# Bad Sore throat and very pregnant



## dziejen (May 23, 2004)

I also posted this in Health and Healing but I am desperate for an answer and it's late at night so I am cross-posting here









It's the middle of the night here and I am up with such a bad sore throat. I am 39weeks pregnant (due Saturday) and I am looking for something, anything that will help. I've used slippery elm lozenges and attempted to gargle with salt water but I am not a good gargler and neither helped much. Any ideas? I am looking at cures online with Apple cider vinegar but not sure...UGH. I started out with cold symptoms on Friday and still have the runny nose and cough -- I've tried pulsatilla most of the day today and they seem to be getting a bit better -- but my throat is really unbearable.

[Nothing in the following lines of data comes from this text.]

(* ===== verification/Maintain.v ===== *)
(** internal/hub/deliveries.go and internal/hub/maintain.go: LXMF deliveries as
    the adapter sees them, and the minute's maintenance. *)
From S2P Require Import Prelude Text Db StorePeople StoreRooms StoreMessages StoreGroup Names HubCore Clock Ranks.
From S2P Require Import People Rooms Post Commands CmdRooms Moderation Links Whispers.
Local Open Scope Z_scope.

(** ** deliveries.go *)
Inductive DeliveryOutcome := Delivered | RetryAt | GaveUp.

Record PendingDelivery := mkPendingDelivery {
  pd_Delivery : Delivery;
  pd_Message : option Message;
  pd_Whisper : option Whisper;
  pd_AwayUntil : Z
}.
Definition LXMFLine (m : Message) : string :=
  match Message_Kind m with
  | KindAction => cat ["* "; Message_AuthorName m; " "; Message_Body m]
  | KindMsg => cat [Message_AuthorName m; ": "; Message_Body m]
  end.
Definition PendingDelivery_Text (d : PendingDelivery) : string :=
  match pd_Whisper d, pd_Message d with
  | Some w, _ => WhisperText w
  | None, Some m => LXMFLine m
  | None, None => ""
  end.
Definition PendingDelivery_SaidAt (d : PendingDelivery) : Z :=
  match pd_Whisper d, pd_Message d with
  | Some w, _ => Whisper_SaidAt w
  | None, Some m => Message_HubAt m
  | None, None => 0
  end.

Section deliveries.
Context {E : Env}.

(** A delivery with what it carries; nothing if that is gone. *)
Definition pending_of (away : ident -> Z) (d : Delivery) : Tx (list PendingDelivery) :=
  if Delivery_Whisper d then
    w <- tx_Whisper (Delivery_MessageID d) ;;
    ret (match w with
         | Some w => [mkPendingDelivery d None (Some w) (away (Delivery_Identity d))]
         | None => []
         end)
  else
    m <- tx_Message (Delivery_MessageID d) ;;
    ret (match m with
         | Some m => [mkPendingDelivery d (Some m) None (away (Delivery_Identity d))]
         | None => []
         end).
Definition away_of (ms : list SMember) (id : ident) : Z :=
  fold_left (fun acc m => if bool_decide (SMember_Identity m = id) then SMember_AwayUntil m else acc) ms 0.
Definition due_deliveries (n : Z) : Tx (list PendingDelivery) :=
  due <- tx_DueDeliveries nowMS n ;;
  members <- tx_Members ;;
  pds <- collect due (pending_of (away_of members)) ;;
  ret (concat pds).
Definition DueDeliveries (n : Z) := view (tx (due_deliveries n)).

(** [awayUntil], [None] for the zero time; times in nanoseconds. *)
Definition outcome_row (d : Delivery) (o : DeliveryOutcome) (propagated : bool) (retryAt : Z) : Delivery :=
  let '(st, next) := match o with
    | Delivered => (if propagated then DeliveryPropagated else DeliveryProven, Delivery_NextAt d)
    | RetryAt => (DeliveryQueued, unix_milli retryAt)
    | GaveUp => (DeliveryFailed, Delivery_NextAt d)
    end in
  mkDelivery (Delivery_MessageID d) (Delivery_Whisper d) (Delivery_Identity d) st (Delivery_Attempts d)
    (Delivery_PartsDone d) next nowMS.
Definition record_delivery (d : Delivery) (o : DeliveryOutcome) (propagated : bool) (retryAt : Z)
    (awayUntil : option Z) : Tx unit :=
  tx_PutDelivery (outcome_row d o propagated retryAt) ;;;
  match awayUntil, o with
  | Some t, _ => tx_SetAway (Delivery_Identity d) (unix_milli t)
  | None, Delivered => if propagated then ret tt else tx_SetAway (Delivery_Identity d) 0
  | None, _ => ret tt
  end.
Definition RecordDelivery (d : Delivery) (o : DeliveryOutcome) (propagated : bool) (retryAt : Z)
    (awayUntil : option Z) := update (tx (record_delivery d o propagated retryAt awayUntil)).

(** ** maintain.go *)
Definition prune_room (m : Mem) (r : Room) : Tx unit :=
  if isDefaultRoom cfg (Room_Name r) || negb (bool_decide (present_in m (Room_Name r) = ∅))
     || (unix_milli (now - PruneRoomsAfter cfg) <=? Room_LastUsed r)
  then ret tt
  else
    tx_DeleteRoom (Room_Name r) ;;;
    tx_Audit nowMS None "prune-room" (Room_Name r) "unused".
Definition pruneRooms (m : Mem) : Tx unit :=
  rooms <- tx_Rooms ;;
  foreach rooms (prune_room m).

Definition maintain_store (m : Mem) : Tx unit :=
  tx_PruneMessages (unix_milli (now - Retention cfg)) ;;;
  tx_PruneInvites nowMS ;;;
  tx_FinishDeliveries (unix_milli (now - 24 * Hour)) ;;;
  tx_PruneLinkCodes nowMS ;;;
  liftExpiredBans nowMS ;;;
  tx_PruneWhispers (unix_milli (now - WhisperRetention)) ;;;
  pruneRooms m.

(** What the hub remembers of people who have stopped asking. *)
Definition maintain_memory (m : Mem) : Mem :=
  mkMem (presence m)
    (filter (fun kb => now - b_at kb.2 <= Minute) (rate m))
    (filter (fun ka => now - ka.2 <= HistoryCooldown cfg) (historyAt m))
    (filter (fun kt => takeRecent kt.2 now Hour <> []) (linkIssued m))
    (filter (fun kt => takeRecent kt.2 now linkLockout <> []) (linkFailures m))
    (stats m).
(** [maintain] with a context that is over: no transaction of it begins. *)
Definition maintain_over (h : Hub) : Hub := mkHub (h_db h) (maintain_memory (h_mem h)) (h_subs h).
Definition maintain (h : Hub) : Hub :=
  maintain_over (store_update (m <- mem id ;; tx (maintain_store m)) (saveAllCursors h)).
End deliveries.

Also, I feel like I need to call the doctor in the morning if I can't get any relief because I am miserable but what is the downside to using antibiotics this late or at all in pregnancy. I don't want to give birth this sick because I feel miserable. Thanks for listening!!


----------



## BeanyMama (Jul 25, 2006)

Ug. Hope you feel better soon. I would try cutting out dairy for a little while and eating a bunch of garlic (or take tabs) and fresh fruit. HTH.
And congratulations on baby!


----------



## Barcino (Aug 25, 2004)

I am so sorry! I would try to rest a lot, drink a ton of broth type stuff and take extra vit C. I would also call to see if there is anything you could do!
HUGS I hope it goes away soon!


----------



## wendy1221 (Feb 9, 2004)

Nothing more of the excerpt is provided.